The government coalition has agreed to support only local fruit and vegetable producers instead of the entire range of producers, said Latvian Prime Minister Evika Siliņa on Wednesday, the 4th of October.
The Saeima faction of For Stability political party proposes maintaining the reduced 5% VAT rate for food products typical for Latvia until 2027. The party also proposes maintaining reduced VAT rate for fresh fruits and vegetables. Commenting on this proposal, Siliņa told the media that this way the 5% VAT rate would apply to a wide range of producers, and “is unlikely to promote competition for local producers”.
The PM explained that the coalition has reached an agreement for the state to support specifically local fruit and vegetable producers.
Funding of EUR 3 million is already reserved in the state budget for 2023.
The Minister of Agriculture Armands Krauze is informed of this.
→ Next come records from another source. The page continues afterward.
(* ===== verification/ServerState.v ===== *)
(** * The server's state and the effects of its tasks

    [server/src/http.rs] and [server/src/connection.rs]: the three shared maps
    of [AppState], the records they hold, and the lookups the handlers use.
    Around them, the world the tasks act on: the [mpsc] channels between a
    handler and its write task, the Postgres tables (schema of [README.md])
    and the Redis commands sent.  [sysE] lists the atomic effects of a task. *)

From S2P Require Import Prelude Async Mpsc RustStr Protocol Frame Externs.

(** ** [server/src/db/common.rs] *)

Record TokenRecord : Type := {
  tr_id : Uuid;
  tr_token_id : string;
  tr_token_hash : string;
  tr_user_id : Uuid;
  tr_expires_at : option SystemTime;
  tr_scopes : list string }.

Record NodeRecord : Type := {
  nr_id : Uuid;
  nr_user_id : Uuid;
  nr_name : option string;
  nr_hostname : string;
  nr_created_at : SystemTime }.

Record NodeClaimRecord : Type := {
  nc_id : Uuid;
  nc_user_id : Uuid;
  nc_public_key : string;
  nc_hostname : string;
  nc_metadata : Json;
  nc_created_at : SystemTime;
  nc_last_seen : option SystemTime;
  nc_revoked : bool }.

Record AuthChallengeRecord : Type := {
  ac_node_id : Uuid;
  ac_challenge : string;
  ac_expires_at : SystemTime }.

(** ** [common/src/node.rs] and [server/src/connection.rs]

    A [Sender] is the name of its channel; an [IpAddr] its text. *)

Definition IpAddr : Type := string.

Record Node : Type := {
  connected_at : SystemTime;
  last_heartbeat : SystemTime;
  ip : IpAddr;
  last_stats : option Stats }.

Record WebConnection : Type := {
  wc_connected_at : SystemTime;
  wc_last_heartbeat : SystemTime;
  wc_ip : IpAddr;
  wc_tx : ChanId }.

Definition WebConnection_new (now : SystemTime) (ip : IpAddr) (tx : ChanId) : WebConnection :=
  {| wc_connected_at := now; wc_last_heartbeat := now; wc_ip := ip; wc_tx := tx |}.

Record NodeConnection : Type := {
  node : Node;
  nc_tx : ChanId;
  node_record : NodeRecord;
  server_id : Uuid }.

Definition NodeConnection_new (now : SystemTime) (server_id : Uuid) (ip : IpAddr) (tx : ChanId)
    (node_record : NodeRecord) : NodeConnection :=
  {| node := {| connected_at := now; last_heartbeat := now; ip := ip; last_stats := None |};
     nc_tx := tx; node_record := node_record; server_id := server_id |}.

(** ** [TunnelSessionKey] and the shared maps of [AppState] *)

Record TunnelSessionKey : Type := { node_id : Uuid; sid : Z }.

#[global] Instance key_eq_dec : EqDecision TunnelSessionKey.
Proof. solve_decision. Defined.
#[global] Instance key_countable : Countable TunnelSessionKey.
Proof.
  refine (inj_countable' (fun k => (node_id k, sid k)) (fun p => {| node_id := p.1; sid := p.2 |}) _).
  by intros [].
Defined.

Record Shared : Type := {
  nodes : gmap Uuid NodeConnection;
  connections : gmap Uuid WebConnection;
  tunnel_sessions : gmap TunnelSessionKey (Uuid * Uuid) }.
When it was in the opposition, his party – Union of Greens and Farmers – stood in favour of a reduced VAT rate.
“Krauze knows about it. He may be willing to discuss the 5%, but right now the agreement is about support for local producers, and as I understand it, local producers already welcome it,” said the Latvian PM. She expects the reserved EUR 3 million will promote local producers’ competitiveness and exporting capabilities.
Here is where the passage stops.